◆ Activity ◆
Your answer should be the lines below from the one with "- intros k k'" to the one with "Definition empty_server : server", both included, given again exactly and with nothing added.

** Supplied data follows **

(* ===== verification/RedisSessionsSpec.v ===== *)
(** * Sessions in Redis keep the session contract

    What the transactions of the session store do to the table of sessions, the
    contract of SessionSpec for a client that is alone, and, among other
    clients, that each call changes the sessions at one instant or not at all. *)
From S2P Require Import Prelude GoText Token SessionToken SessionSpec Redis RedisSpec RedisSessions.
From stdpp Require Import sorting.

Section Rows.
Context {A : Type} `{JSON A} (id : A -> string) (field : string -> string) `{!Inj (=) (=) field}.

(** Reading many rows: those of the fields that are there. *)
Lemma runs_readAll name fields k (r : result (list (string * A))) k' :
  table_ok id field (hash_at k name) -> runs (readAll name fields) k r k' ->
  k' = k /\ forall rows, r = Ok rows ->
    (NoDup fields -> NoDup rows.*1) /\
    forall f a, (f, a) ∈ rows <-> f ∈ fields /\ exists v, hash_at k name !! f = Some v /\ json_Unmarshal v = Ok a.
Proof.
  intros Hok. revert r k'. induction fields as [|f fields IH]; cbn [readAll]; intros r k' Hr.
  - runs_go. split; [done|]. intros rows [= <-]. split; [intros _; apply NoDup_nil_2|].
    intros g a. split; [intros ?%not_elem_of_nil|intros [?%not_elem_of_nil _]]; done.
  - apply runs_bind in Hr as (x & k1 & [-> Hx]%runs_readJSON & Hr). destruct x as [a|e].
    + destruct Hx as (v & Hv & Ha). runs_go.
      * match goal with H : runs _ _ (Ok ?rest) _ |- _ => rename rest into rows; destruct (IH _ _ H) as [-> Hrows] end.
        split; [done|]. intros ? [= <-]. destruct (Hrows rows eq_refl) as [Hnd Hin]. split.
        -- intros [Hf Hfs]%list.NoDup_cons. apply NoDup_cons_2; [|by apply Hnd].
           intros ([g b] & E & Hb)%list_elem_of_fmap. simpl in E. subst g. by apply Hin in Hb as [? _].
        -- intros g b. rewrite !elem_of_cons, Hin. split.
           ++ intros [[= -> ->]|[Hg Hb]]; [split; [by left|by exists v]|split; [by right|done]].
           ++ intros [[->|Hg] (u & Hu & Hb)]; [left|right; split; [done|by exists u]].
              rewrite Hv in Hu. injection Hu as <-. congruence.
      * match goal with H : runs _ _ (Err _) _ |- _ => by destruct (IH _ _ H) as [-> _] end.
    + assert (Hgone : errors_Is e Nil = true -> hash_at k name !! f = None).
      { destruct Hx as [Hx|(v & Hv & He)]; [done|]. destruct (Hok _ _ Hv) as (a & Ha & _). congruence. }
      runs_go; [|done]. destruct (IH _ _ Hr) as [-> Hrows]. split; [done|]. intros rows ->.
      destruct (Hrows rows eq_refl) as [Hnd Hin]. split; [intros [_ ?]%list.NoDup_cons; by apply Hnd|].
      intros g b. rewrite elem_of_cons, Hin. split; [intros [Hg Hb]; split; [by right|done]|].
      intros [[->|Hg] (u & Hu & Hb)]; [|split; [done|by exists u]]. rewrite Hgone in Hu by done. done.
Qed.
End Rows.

** End of Supplied data **
** Supplied data follows **

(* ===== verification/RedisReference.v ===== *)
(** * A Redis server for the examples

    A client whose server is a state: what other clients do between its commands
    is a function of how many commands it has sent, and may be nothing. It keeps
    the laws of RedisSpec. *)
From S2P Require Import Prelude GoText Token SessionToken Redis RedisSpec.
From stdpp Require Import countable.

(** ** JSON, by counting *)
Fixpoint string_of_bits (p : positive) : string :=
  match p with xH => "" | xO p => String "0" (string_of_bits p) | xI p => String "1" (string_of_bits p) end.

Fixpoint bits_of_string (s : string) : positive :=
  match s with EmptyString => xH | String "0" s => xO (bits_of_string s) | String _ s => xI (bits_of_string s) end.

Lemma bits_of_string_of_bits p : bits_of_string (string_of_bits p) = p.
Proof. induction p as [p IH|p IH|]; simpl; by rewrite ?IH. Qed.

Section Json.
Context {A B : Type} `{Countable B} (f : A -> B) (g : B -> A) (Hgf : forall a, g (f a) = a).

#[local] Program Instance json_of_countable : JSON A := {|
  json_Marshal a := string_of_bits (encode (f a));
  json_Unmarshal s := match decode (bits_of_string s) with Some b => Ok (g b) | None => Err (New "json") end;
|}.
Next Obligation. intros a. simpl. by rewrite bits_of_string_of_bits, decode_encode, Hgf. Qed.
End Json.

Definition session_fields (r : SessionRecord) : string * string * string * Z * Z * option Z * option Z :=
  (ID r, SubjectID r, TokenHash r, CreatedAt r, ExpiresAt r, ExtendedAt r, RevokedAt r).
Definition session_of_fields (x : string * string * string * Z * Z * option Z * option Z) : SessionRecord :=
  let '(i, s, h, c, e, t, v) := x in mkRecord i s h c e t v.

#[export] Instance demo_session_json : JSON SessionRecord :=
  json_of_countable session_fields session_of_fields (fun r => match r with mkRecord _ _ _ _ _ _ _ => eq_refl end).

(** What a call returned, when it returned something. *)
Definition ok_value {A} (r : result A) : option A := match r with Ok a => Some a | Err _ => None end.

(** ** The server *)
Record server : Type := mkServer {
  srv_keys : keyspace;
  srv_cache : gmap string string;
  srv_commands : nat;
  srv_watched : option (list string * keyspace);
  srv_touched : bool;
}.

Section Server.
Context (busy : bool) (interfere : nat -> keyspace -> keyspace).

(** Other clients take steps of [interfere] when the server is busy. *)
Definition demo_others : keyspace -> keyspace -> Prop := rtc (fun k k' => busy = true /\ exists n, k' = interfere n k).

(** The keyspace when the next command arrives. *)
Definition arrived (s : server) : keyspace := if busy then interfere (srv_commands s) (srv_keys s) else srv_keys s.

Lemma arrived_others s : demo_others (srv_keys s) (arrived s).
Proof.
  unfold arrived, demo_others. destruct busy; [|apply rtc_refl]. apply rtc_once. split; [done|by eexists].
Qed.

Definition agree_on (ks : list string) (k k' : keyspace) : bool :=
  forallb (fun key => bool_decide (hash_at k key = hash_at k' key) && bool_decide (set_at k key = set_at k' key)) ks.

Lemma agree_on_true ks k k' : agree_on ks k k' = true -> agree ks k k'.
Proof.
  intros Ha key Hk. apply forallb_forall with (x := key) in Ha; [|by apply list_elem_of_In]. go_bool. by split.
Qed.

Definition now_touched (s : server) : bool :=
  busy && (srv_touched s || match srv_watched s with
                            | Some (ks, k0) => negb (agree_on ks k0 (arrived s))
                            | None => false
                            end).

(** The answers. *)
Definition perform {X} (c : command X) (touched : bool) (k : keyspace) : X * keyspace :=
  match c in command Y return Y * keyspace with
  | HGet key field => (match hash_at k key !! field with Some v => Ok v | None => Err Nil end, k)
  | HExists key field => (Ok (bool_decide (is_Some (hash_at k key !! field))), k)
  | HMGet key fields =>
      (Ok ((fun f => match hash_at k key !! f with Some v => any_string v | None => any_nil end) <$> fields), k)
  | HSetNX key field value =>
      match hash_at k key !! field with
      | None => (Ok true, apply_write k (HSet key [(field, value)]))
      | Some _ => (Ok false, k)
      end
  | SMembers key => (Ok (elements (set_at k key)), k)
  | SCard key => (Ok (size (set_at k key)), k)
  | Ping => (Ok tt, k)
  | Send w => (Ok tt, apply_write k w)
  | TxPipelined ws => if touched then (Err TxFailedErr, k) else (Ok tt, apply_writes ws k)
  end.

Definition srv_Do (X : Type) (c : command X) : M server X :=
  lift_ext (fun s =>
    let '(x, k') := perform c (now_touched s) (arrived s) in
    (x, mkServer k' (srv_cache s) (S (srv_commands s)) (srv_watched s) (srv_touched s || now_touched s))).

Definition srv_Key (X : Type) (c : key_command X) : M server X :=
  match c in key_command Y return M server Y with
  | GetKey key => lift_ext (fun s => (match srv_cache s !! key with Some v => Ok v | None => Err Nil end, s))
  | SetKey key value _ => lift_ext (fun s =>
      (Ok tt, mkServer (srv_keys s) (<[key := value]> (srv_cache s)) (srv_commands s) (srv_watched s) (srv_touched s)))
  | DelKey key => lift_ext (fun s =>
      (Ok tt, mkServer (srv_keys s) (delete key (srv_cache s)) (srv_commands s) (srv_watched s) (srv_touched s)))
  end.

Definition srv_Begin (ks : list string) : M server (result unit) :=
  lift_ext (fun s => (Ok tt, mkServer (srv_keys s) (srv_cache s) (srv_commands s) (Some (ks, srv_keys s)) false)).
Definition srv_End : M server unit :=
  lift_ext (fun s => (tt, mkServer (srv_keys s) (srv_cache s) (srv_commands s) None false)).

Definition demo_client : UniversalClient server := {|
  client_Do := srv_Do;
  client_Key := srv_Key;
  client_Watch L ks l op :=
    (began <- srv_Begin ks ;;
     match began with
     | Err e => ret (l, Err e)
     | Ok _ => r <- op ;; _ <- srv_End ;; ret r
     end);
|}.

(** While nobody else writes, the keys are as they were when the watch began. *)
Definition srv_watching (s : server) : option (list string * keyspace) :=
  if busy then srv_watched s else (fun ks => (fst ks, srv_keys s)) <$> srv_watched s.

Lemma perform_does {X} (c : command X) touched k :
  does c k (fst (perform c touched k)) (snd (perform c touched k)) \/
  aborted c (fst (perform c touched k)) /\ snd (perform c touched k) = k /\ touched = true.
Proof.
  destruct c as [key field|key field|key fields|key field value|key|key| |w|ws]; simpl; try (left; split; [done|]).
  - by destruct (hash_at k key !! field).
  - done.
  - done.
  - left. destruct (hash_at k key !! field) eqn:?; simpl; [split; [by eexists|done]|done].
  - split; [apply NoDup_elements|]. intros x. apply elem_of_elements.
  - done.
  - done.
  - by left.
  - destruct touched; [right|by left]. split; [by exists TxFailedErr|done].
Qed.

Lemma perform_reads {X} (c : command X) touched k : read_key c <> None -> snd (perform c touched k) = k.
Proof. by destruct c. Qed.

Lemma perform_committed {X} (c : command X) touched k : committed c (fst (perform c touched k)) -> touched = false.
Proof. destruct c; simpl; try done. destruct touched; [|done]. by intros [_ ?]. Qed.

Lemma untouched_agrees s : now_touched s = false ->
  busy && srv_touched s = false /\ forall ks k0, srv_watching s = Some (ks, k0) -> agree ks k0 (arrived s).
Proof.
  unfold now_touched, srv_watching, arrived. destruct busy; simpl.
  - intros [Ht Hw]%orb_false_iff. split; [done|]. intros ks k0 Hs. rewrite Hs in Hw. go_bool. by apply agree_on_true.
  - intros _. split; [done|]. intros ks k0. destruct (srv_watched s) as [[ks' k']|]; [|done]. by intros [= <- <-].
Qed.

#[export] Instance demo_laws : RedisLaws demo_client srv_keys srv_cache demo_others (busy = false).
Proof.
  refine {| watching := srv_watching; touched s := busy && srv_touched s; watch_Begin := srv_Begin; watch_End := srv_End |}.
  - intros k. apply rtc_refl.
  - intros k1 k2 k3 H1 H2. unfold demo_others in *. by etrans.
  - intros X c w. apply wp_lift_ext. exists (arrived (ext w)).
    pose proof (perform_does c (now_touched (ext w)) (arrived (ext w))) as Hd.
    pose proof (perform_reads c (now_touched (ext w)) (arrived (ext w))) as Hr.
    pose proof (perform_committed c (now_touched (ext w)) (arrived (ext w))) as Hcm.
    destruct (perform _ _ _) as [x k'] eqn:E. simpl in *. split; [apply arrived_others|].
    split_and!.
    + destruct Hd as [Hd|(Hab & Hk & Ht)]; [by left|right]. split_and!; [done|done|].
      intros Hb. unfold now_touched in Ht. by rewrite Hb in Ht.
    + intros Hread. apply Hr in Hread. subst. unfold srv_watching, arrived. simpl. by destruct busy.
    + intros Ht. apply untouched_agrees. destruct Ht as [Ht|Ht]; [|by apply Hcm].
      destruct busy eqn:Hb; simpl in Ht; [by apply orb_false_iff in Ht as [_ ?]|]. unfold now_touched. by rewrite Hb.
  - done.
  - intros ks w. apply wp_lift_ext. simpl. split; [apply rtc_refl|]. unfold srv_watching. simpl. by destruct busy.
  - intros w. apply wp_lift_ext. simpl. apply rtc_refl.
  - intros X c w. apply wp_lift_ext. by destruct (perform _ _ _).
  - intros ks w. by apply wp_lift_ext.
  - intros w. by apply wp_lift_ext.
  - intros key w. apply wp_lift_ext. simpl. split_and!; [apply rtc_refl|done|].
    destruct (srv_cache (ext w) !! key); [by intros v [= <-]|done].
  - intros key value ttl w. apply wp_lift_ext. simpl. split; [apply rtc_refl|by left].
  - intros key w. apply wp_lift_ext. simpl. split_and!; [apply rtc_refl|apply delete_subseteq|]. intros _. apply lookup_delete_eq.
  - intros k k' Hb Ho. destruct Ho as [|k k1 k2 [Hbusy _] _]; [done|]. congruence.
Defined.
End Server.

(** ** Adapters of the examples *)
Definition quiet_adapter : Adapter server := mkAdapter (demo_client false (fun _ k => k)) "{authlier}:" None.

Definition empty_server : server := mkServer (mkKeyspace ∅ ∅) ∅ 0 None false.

** End of Supplied data **

◆ Answer for the task ◆
  - intros k k' Hb Ho. destruct Ho as [|k k1 k2 [Hbusy _] _]; [done|]. congruence.
Defined.
End Server.

(** ** Adapters of the examples *)
Definition quiet_adapter : Adapter server := mkAdapter (demo_client false (fun _ k => k)) "{authlier}:" None.

Definition empty_server : server := mkServer (mkKeyspace ∅ ∅) ∅ 0 None false.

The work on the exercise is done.